(Supplied data begins)
(** * lazygrid: model selection by cross-validation with a fit cache

    A shallow embedding of [lazygrid/model_selection.py].  Python objects
    live in a heap of attribute records that is threaded, together with the
    model database, through a state-and-exception monad; exceptions keep the
    state reached when they were raised, as they do in Python. *)

From Stdlib Require Import ZArith QArith.
From stdpp Require Import base option list gmap strings.

Local Open Scope Z_scope.
Local Open Scope string_scope.
Local Open Scope list_scope.

(** ** Python values *)

(** Values held by estimator parameters and fit parameters. *)
Inductive Value :=
  | VNone
  | VInt (z : Z)
  | VStr (s : string)
  | VBool (b : bool).

#[global] Instance Value_eq_dec : EqDecision Value.
Proof. solve_decision. Defined.

(** A numpy array is the sequence of its rows; a row is kept as an integer
    code, since no claim looks inside one. *)
Abbreviation Array := (list Z).

(** What a caller can pass where the code tests [isinstance(_, np.ndarray)]
    or [is not None]. *)
Inductive PyData :=
  | DNone
  | DArray (a : Array)
  | DList (a : Array).

Definition is_ndarray (d : PyData) : bool :=
  match d with DArray _ => true | _ => false end.

Definition is_not_None (d : PyData) : bool :=
  match d with DNone => false | _ => true end.

Definition rows_of (d : PyData) : Array :=
  match d with DNone => [] | DArray a => a | DList a => a end.

(** The record of one call to [fit]: the data, the labels and the keyword
    arguments it was given. *)
Abbreviation Training := (list Z * list Z * gmap string Value)%type.

(** ** Learners *)

(** A scikit-learn style object: which methods it has ([hasattr]), its
    constructor parameters ([get_params]) and whether it was fitted. *)
Record Estimator := {
  e_class : string;
  e_fit : bool;
  e_predict : bool;
  e_params : gmap string Value;
  e_trained : option Training
}.

(** A step of a [Pipeline]; its parameters are held by the pipeline under
    the names [step__parameter], as [Pipeline.get_params] reports them. *)
Record Step := {
  s_name : string;
  s_class : string;
  s_fit : bool;
  s_transform : bool;
  s_predict : bool;
  s_trained : option Training
}.

Record Pipeline := {
  p_steps : list Step;
  p_params : gmap string Value
}.

(** A keras [Sequential] or [Model]: its architecture, the seed its weights
    were last initialised from, and its last training. *)
Record Network := {
  n_arch : string;
  n_weights_seed : option Z;
  n_trained : option Training
}.

Inductive Kind :=
  | KKeras (n : Network)
  | KPipeline (p : Pipeline)
  | KOther (e : Estimator).

#[global] Instance Estimator_eq_dec : EqDecision Estimator.
Proof. solve_decision. Defined.
#[global] Instance Step_eq_dec : EqDecision Step.
Proof. solve_decision. Defined.
#[global] Instance Pipeline_eq_dec : EqDecision Pipeline.
Proof. solve_decision. Defined.
#[global] Instance Network_eq_dec : EqDecision Network.
Proof. solve_decision. Defined.
#[global] Instance Kind_eq_dec : EqDecision Kind.
Proof. solve_decision. Defined.

(** ** The model database

    [lazygrid/database.py] is not part of the sources at hand; the store is
    modelled from the specification (sections 4.2 and 6). *)

(** Modelled from the spec: the fit fingerprint, missing with
    [database.py].  It is built from what [load_model] and [save_model]
    receive: the learner, the fold index, the data set identifier and name,
    and the fit parameters. *)
Record Fingerprint := {
  fp_model : Kind;
  fp_split : Z;
  fp_dataset_id : Z;
  fp_dataset_name : string;
  fp_fit_params : gmap string Value
}.

#[global] Instance Fingerprint_eq_dec : EqDecision Fingerprint.
Proof. solve_decision. Defined.

(** The storage handle [save_model] returns. *)
Inductive Signature := Sig (db_name : string) (fp : Fingerprint).

#[global] Instance Signature_eq_dec : EqDecision Signature.
Proof. solve_decision. Defined.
(Supplied data ends)
Work to complete:
Starting at the line that contains "or [is not None]. *)" and stopping after the line that contains "Definition is_not_None (d", write out every line exactly as it appears above, and no other line.

Response area:
    or [is not None]. *)
Inductive PyData :=
  | DNone
  | DArray (a : Array)
  | DList (a : Array).

Definition is_ndarray (d : PyData) : bool :=
  match d with DArray _ => true | _ => false end.

Definition is_not_None (d : PyData) : bool :=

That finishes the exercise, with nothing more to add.